Look for "args" in every line of the listing. Copy the lines that have it.
(PROVIDED INFORMATION)
Fixpoint Encode (src : list byte) : list ascii :=
  match src with
  | b0 :: b1 :: b2 :: rest =>
      let val := group b0 b1 b2 in
      encode6 (sextet val 3) :: encode6 (sextet val 2) ::
      encode6 (sextet val 1) :: encode6 (sextet val 0) :: Encode rest
  | [b0; b1] =>
      let val := group b0 b1 x00 in
      [encode6 (sextet val 3); encode6 (sextet val 2);
       encode6 (sextet val 1); padChar]
  | [b0] =>
      let val := group b0 x00 x00 in
      [encode6 (sextet val 3); encode6 (sextet val 2); padChar; padChar]
  | [] => []
  end.

Definition EncodeToString (src : list byte) : string :=
  string_of_list_ascii (Encode src).

(** The value d0<<18 | d1<<12 | d2<<6 | d3 of a quantum whose missing
    sextets are zero, and the first [n] of its three bytes. *)
Definition quantum_value (q : list N) : N :=
  (nth 0 q 0 * 262144 + nth 1 q 0 * 4096 + nth 2 q 0 * 64 + nth 3 q 0)%N.

Definition quantum_bytes (q : list N) (n : nat) : list byte :=
  take n (bytes.big_endian 3 (quantum_value q)).

Fixpoint skip_newlines (src : list ascii) : list ascii :=
  match src with
  | c :: rest => if is_newline c then skip_newlines rest else src
  | [] => []
  end.

(** What follows a padding character met after [q]: a second one when only
    two sextets were read, then nothing but line breaks. *)
Definition decode_padding (q : list N) (rest : list ascii)
  : result (list byte) :=
  match length q with
  | 2%nat =>
      match skip_newlines rest with
      | c :: rest' =>
          if Ascii.eqb c padChar then
            match skip_newlines rest' with
            | [] => Ok (quantum_bytes q 1)
            | _ :: _ => Err CorruptInputError
            end
          else Err CorruptInputError
      | [] => Err CorruptInputError
      end
  | 3%nat =>
      match skip_newlines rest with
      | [] => Ok (quantum_bytes q 2)
      | _ :: _ => Err CorruptInputError
      end
  | _ => Err CorruptInputError
  end.
(** ** The trace *)

(** One generation only extends the trace [fitness]: what was recorded
    stays, in order, and at most two readings are added (the offspring's
    when [record_fitness] is set, the restart point's when a restart
    fires). *)
Theorem trace_is_only_extended args st l st' l' :
  generation args st l = Continue st' l' \/
  generation args st l = Break st' l' ->
  exists added : list R,
    local.fitness l' = local.fitness l ++ added /\
    (length added <= 2)%nat /\
    (self.record_fitness st = false -> ~ restart_fired st st' ->
     added = []).
Proof.
  intros Hg.
  destruct (sample st args l) as [[x st1] l1] eqn:Hs.
  destruct (adapt st1 x l1) as [st2 l2] eqn:Ha.
  pose proof (sample_spec _ _ _ _ _ _ Hs)
    as (_ & _ & _ & _ & Hf1 & _ & _ & Hr1 & _).
  pose proof (adapt_spec _ _ _ _ _ Ha) as (_ & Hl2 & _).
  assert (Hf2 : local.fitness l2 = local.fitness l1)
    by (subst l2; destruct (ltR _ _); reflexivity).
  assert (H1 : exists a1, local.fitness l1 = local.fitness l ++ a1 /\
                          (length a1 <= 1)%nat /\
                          (self.record_fitness st = false -> a1 = [])).
  { rewrite Hf1. destruct (self.record_fitness st).
    - exists [local.y l1]. cbn. repeat split; [lia | discriminate].
    - exists []. rewrite app_nil_r. cbn. repeat split; lia. }
  destruct H1 as (a1 & Ha1 & Hlen1 & Hoff1).
  destruct Hg as [Hg | Hg].
  - destruct (generation_continue_cases _ _ _ _ _ _ _ _ _ _ Hs Ha Hg)
      as [(_ & -> & _) |
          (Hf & _ & _ & _ & _ & b2 & m & y & st_i & _ & _ & _ & _ & ->)].
    + exists a1. rewrite Hf2. repeat split; auto; lia.
    + exists (a1 ++ [y]). cbn. rewrite Hf2, Ha1, <- app_assoc.
      rewrite length_app. cbn. repeat split; [lia|].
      intros _ Hnot. contradiction.
  - destruct (generation_break_inv _ _ _ _ _ _ _ _ Hs Hg) as (_ & _ & ->).
    exists a1. repeat split; auto; lia.
Qed.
(End PROVIDED INFORMATION)
WRITTEN ANSWER:
Theorem trace_is_only_extended args st l st' l' :
  generation args st l = Continue st' l' \/
  generation args st l = Break st' l' ->
  destruct (sample st args l) as [[x st1] l1] eqn:Hs.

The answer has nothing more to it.